Assay of factor VIII (FVIII) in patient samples is routinely carried out using the one‐stage assay rather than the chromogenic substrate assay. The introduction of new FVIII preparations for the treatment of haemophilia A, including immunopurified FVIII and particularly, recombinant FVIII (rFVIII) concentrates, has led to discrepancies between the results obtained with the two assays. In patients treated with rFVIII concentrates, FVIII levels measured with the one‐stage assay can be 20–50% lower than those measured with the chromogenic assay. In this study, the one‐stage assay was performed with cephalin dilutions higher than those recommended by the manufacturer. B‐domain‐deleted recombinant FVIII, Refacto®, was diluted to eight different concentrations, ranging from 1–100 IU dL−1, in FVIII‐deficient plasma and the FVIII activity of the eight solutions was determined by the chromogenic method in a central laboratory.

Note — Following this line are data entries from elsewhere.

(** [w] with a configuration change in progress: the two variables as the
    configuration-change listener sets them when a change is notified at
    the current time ([lastConfigChangeTime = Date.now()],
    [isDuringConfigChange = true]). *)
Definition suppressing (w : World) : World :=
  mkWorld (timeout w) (clock w) true
    (openDiffTabCount w) (wasDiffActivePlaying w) (isDisabled w)
    (soundPlayer w) (attributionService w) (host w) (clock w) (timers w)
    (nextTimerId w) (audioLog w).

(** A git extension that is active and whose [getAPI] throws. *)
Definition throwingGit : option GitExtension :=
  Some (mkGitExtension true Throw).

(** ** Vocabulary of the statements *)

(** The volume the play methods compute from a role's volume, the role's
    constant and the master volume. *)
Definition linearVolume (roleVolume : option Z) (roleDefault masterVolume : Z)
  : Q :=
  (inject_Z (or_default roleVolume roleDefault) / 100
   * (inject_Z (or_default (Some masterVolume) 100) / 100))%Q.

Definition isInsertion (c : TextDocumentContentChangeEvent) : bool :=
  (rangeLength c =? 0) && (textLength c >? 0).


(** A document-change notification: its arrival time and its changes. *)
Definition Notification : Type :=
  (Z * list TextDocumentContentChangeEvent)%type.

Definition arrivals (doc : Uri) (burst : list Notification)
  : list (Z * Event) :=
  map (fun n => (fst n,
                 DidChangeTextDocument (mkTextDocumentChangeEvent doc (snd n))))
      burst.

(** The arrival time of the last notification of a burst that started at
    [t]. *)
Fixpoint lastArrival (t : Z) (rest : list Notification) : Z :=
  match rest with
  | [] => t
  | n :: later => lastArrival (fst n) later
  end.

(** The direction scheduled last by a list of changes. *)
Fixpoint lastAction (changes : list TextDocumentContentChangeEvent)
  : option Action.t :=
  match changes with
  | [] => None
  | change :: rest =>
      match lastAction rest with
      | Some a => Some a
      | None => classify change
      end
  end.

(** The direction scheduled last by a burst, [a] if it schedules none. *)
Fixpoint lastDirection (a : Action.t) (rest : list Notification) : Action.t :=
  match rest with
  | [] => a
  | n :: later =>
      lastDirection
        (match lastAction (snd n) with Some a' => a' | None => a end) later
  end.

(** Each notification arrives no earlier than the one before, and before
    [hi]. *)
Fixpoint inWindow (t hi : Z) (rest : list Notification) : Prop :=
  match rest with
  | [] => True
  | n :: later => t <= fst n /\ fst n < hi /\ inWindow (fst n) hi later
  end.

(** The sound of direction [a] can play: its role is enabled in [config]
    and its file is resolved in [w]. *)
Definition playable (a : Action.t) (config : DiffSoundsConfig) (w : World)
  : Prop :=
  match a with
  | Action.add =>
      se_enabled (addSound config) = true
      /\ isEmpty (addSoundPath (soundPlayer w)) = false
  | Action.remove =>
      se_enabled (removeSound config) = true
      /\ isEmpty (removeSoundPath (soundPlayer w)) = false
  end.

(** The message a debounce timer of direction [a] posts. *)
Definition debouncedMessage (a : Action.t) (config : DiffSoundsConfig)
  : AudioMessage :=
  match a with
  | Action.add =>
      playAudioMsg Sound.add
        (linearVolume (se_volume (addSound config)) 50 (volume config)) false
  | Action.remove =>
      playAudioMsg Sound.remove
        (linearVolume (se_volume (removeSound config)) 50 (volume config)) false
  end.

(** [base] with the clock at [now] and exactly one debounce timer pending,
    the one [timeout] names. *)
Definition pendingWorld (base : World) (now : Z) (h : nat) (due : Z)
    (action : Action.t) (config : DiffSoundsConfig) : World :=
  mkWorld (Some h) (lastConfigChangeTime base) (isDuringConfigChange base)
    (openDiffTabCount base) (wasDiffActivePlaying base) (isDisabled base)
    (soundPlayer base) (attributionService base) (host base) now
    [mkTimer h due (debouncedFire action config)] (S h) (audioLog base).

(** [w] agrees with [base] on what the document-change listener reads
    before it schedules, the clock apart. *)
Definition sameSetting (base w : World) : Prop :=
  lastConfigChangeTime w = lastConfigChangeTime base
  /\ isDisabled w = isDisabled base
  /\ attributionService w = attributionService base
  /\ host w = host base.

Definition isEditOrTabEvent (ev : Event) : Prop :=
  match ev with
  | DidChangeTextDocument _ | DidChangeTabs _ _ => True
  | _ => False
  end.


(** The tab events of the lifecycle: one comparison tab opens, or closes. *)
Definition openTab (tab : Tab) (w : World) : World :=
  onDidChangeTabs (mkTabChangeEvent [tab] []) w.








(** ** Concrete runs *)

Definition mainDoc : Uri := "file:///src/main.ts".

(** Default settings, one comparison tab on [mainDoc], time 10000. *)
Definition editing : World := activated [] [[diffTab]] 10000.

(** The same with a debounce interval of 300 ms. *)
Definition editingSlow : World :=
  activated [("debounceMs", VNumber 300)] [[diffTab]] 10000.

(** An insertion has set the debounce timer, then the disable command
    ran, all at time 10000. *)
Definition disabledWithPendingTimer : World :=
  commandDisable (onDidChangeTextDocument (editOf [insertion]) editing).

(** With a debounce interval of 300 ms: an insertion at 10000, the
    disable command at 10100. *)
Definition disabledWithPendingSlowTimer : World :=
  commandDisable
    (advance 10100 (onDidChangeTextDocument (editOf [insertion]) editingSlow)).

(** The comparison tab that was open at activation closes; a comparison
    tab then opens and its open cue ends. *)
Definition closedThenReopened : World :=
  handleAll
    [DidChangeTabs [] (mkTabChangeEvent [] [diffTab]);
     DidChangeTabs [[diffTab]] (mkTabChangeEvent [diffTab] []);
     AudioEnded Sound.diffopen]
    editing.

(** A configuration change is in progress. *)
Definition suppressed : World := suppressing (activated [] [] 10000).

(** The settings switch the add sound off and the remove sound on. *)
Definition removeOnly : Settings :=
  [("addSound.enabled", VBool false); ("removeSound.enabled", VBool true)].

(** A debounce interval beyond the range of the host's timers. *)
Definition editingOverflow : World :=
  activated [("debounceMs", VNumber 3000000000)] [[diffTab]] 10000.

Definition twoInsertions : list Notification :=
  [(10000, [insertion]); (10100, [insertion])].

Definition insertionBurst : list Notification :=
  [(10000, [insertion]); (10100, [insertion; insertion]); (10250, [insertion])].

(** ** Vocabulary of the further properties *)

(** No timer is pending, or exactly one, the one [timeout] holds. *)
Definition singleSlot (w : World) : Prop :=
  timers w = []
  \/ exists tm, timers w = [tm] /\ timeout w = Some (handle tm).

(** [w'] has the timers and the timer slot of [w]. *)
Definition keepsTimers (w w' : World) : Prop :=
  timers w' = timers w /\ timeout w' = timeout w.

(** [w'] has the audio panel of [w] and, if there is none, its log. *)
Definition mute (w w' : World) : Prop :=
  audioWebviewPanel (soundPlayer w') = audioWebviewPanel (soundPlayer w)
  /\ (audioWebviewPanel (soundPlayer w) = false -> audioLog w' = audioLog w).

(** A run that mixes edits, a tab event and the disable command. *)
Definition mixedRun : list (Z * Event) :=
  [(10000, DidChangeTextDocument (editOf [insertion; deletion]));
   (10050, DidChangeTabs [[diffTab]] (mkTabChangeEvent [diffTab] []));
   (10060, AudioEnded Sound.diffopen);
   (10100, DidChangeTextDocument (editOf [deletion; insertion]));
   (10150, CommandDisable)].

(** [editingSlow] without the audio panel. *)
Definition withoutPanel : World :=
  set_soundPlayer
    (mkPlayer false "a.wav" "r.wav" "o.wav" "l.wav" "c.wav" []) editingSlow.

(** Some participant of the session is called [author]. *)
Definition authorPresent (svc : AttributionService) (author : string) : Prop :=
  exists api s ps p u,
    liveShareApi svc = Some api
    /\ session api = Some s
    /\ participants s = Normal ps
    /\ In p ps
    /\ userInfo p = Some u
    /\ (displayName u = Some author \/ userName u = Some author).

(** A Live Share session with one participant, "Cline". *)
Definition sessionWithCline : AttributionService :=
  mkAttributionService
    (Some (mkLiveShareApi
       (Some (mkSession
          (Normal [mkParticipant None;
                   mkParticipant (Some (mkUserInfo (Some "Cline") None))]))))).

(** The direction a notification schedules last ([add] if none). *)
Definition directionOf (n : Notification) : Action.t :=
  match lastAction (snd n) with Some a => a | None => Action.add end.

(** The play a notification gets when its timer is left to fire. *)
Definition ownPlay (config : DiffSoundsConfig) (n : Notification)
  : Z * AudioMessage :=
  (fst n + timerDelay (debounceMs config),
   debouncedMessage (directionOf n) config).

(** Each notification arrives more than [d] after the one before. *)
Fixpoint spaced (d t : Z) (rest : list Notification) : Prop :=
  match rest with
  | [] => True
  | n :: later => t + d < fst n /\ spaced d (fst n) later
  end.

(** [base] after its one pending timer has fired and posted [entry]. *)
Definition firedWorld (base : World) (now : Z) (h : nat)
    (entry : Z * AudioMessage) : World :=
  mkWorld (Some h) (lastConfigChangeTime base) (isDuringConfigChange base)
    (openDiffTabCount base) (wasDiffActivePlaying base) (isDisabled base)
    (soundPlayer base) (attributionService base) (host base) now
    [] (S h) (audioLog base ++ [entry]).


(** The five stops of the enable and disable commands. *)
Definition fiveStops (t : Z) : list (Z * AudioMessage) :=
  [(t, stopAudioMsg Sound.diffactive);
   (t, stopAudioMsg Sound.add);
   (t, stopAudioMsg Sound.remove);
   (t, stopAudioMsg Sound.diffopen);
   (t, stopAudioMsg Sound.diffclose)].

(** ** The test buttons of the settings panel *)

(** [testDiffActive]: the active sound once, not looped. *)
Definition testDiffActive (config : DiffSoundsConfig) (w : World) : World :=
  if isEmpty (diffActiveSoundPath (soundPlayer w))
     || negb (se_enabled (diffActiveSound config))
  then w
  else
    let individualVol :=
      (inject_Z (or_default (se_volume (diffActiveSound config)) 100) / 100)%Q in
    let masterVol :=
      (inject_Z (or_default (Some (volume config)) 100) / 100)%Q in
    let vol := (individualVol * masterVol)%Q in
    playAudio Sound.diffactive vol false w.

(** [testDiffClose]: the close cue, without stopping the active loop. *)
Definition testDiffClose (config : DiffSoundsConfig) (w : World) : World :=
  if isEmpty (diffCloseSoundPath (soundPlayer w))
     || negb (se_enabled (diffCloseSound config))
  then w
  else
    let individualVol :=
      (inject_Z (or_default (se_volume (diffCloseSound config)) 100) / 100)%Q in
    let masterVol :=
      (inject_Z (or_default (Some (volume config)) 100) / 100)%Q in
    let vol := (individualVol * masterVol)%Q in
    playAudio Sound.diffclose vol false w.

(** What the 'testSound' branch does to the tested role's entry: the
    message's volume, when it carries one, and [enabled = true]. *)
Definition entryForTest (messageVolume : option Z) (entry : SoundEntry)
  : SoundEntry :=
  {| se_enabled := true;
     se_volume := match messageVolume with
                  | Some v => Some v
                  | None => se_volume entry
                  end |}.

Definition configForTest (sound : Sound.id) (messageVolume : option Z)
    (c : DiffSoundsConfig) : DiffSoundsConfig :=
  mkConfig (enabled c) (attributionMode c) (authorName c)
    (match sound with
     | Sound.add => entryForTest messageVolume (addSound c)
     | _ => addSound c
     end)
    (match sound with
     | Sound.remove => entryForTest messageVolume (removeSound c)
     | _ => removeSound c
     end)
    (match sound with
     | Sound.diffopen => entryForTest messageVolume (diffOpenSound c)
     | _ => diffOpenSound c
     end)
    (match sound with
     | Sound.diffactive => entryForTest messageVolume (diffActiveSound c)
     | _ => diffActiveSound c
     end)
    (match sound with
     | Sound.diffclose => entryForTest messageVolume (diffCloseSound c)
     | _ => diffCloseSound c
     end)
    (volume c) (debounceMs c).

(** The 'testSound' branch of the settings panel's message handler, for a
    message that names one of the five sounds. *)
Definition onTestSound (sound : Sound.id) (messageVolume : option Z)
    (w : World) : World :=
  let testConfig :=
    configForTest sound messageVolume
      (getVSCodeConfig (configuration (host w))) in
  match sound with
  | Sound.add => playAdd testConfig w
  | Sound.remove => playRemove testConfig w
  | Sound.diffopen => playDiffOpen testConfig w
  | Sound.diffactive => testDiffActive testConfig w
  | Sound.diffclose => testDiffClose testConfig w
  end.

Aliquots were then assayed by the one‐stage method in the four participating laboratories, using different dilutions of CK‐Prest®. When CK‐Prest® was reconstituted according to the manufacturer's recommendations (dilution 1 : 1), the difference between the one‐stage and chromogenic methods was close to 30%. CK‐Prest® cephalin dilutions of 1 : 5 and 1 : 8 gave very similar results with the two methods, without increasing the interlaboratory coefficient of variation. These findings confirm the influence of phospholipids on the one‐stage assay, particularly the importance of using a phospholipid concentration close to the physiological value in platelets. Thismodified one‐stage method may therefore offer an alternative to the use of a concentrate‐specific standard.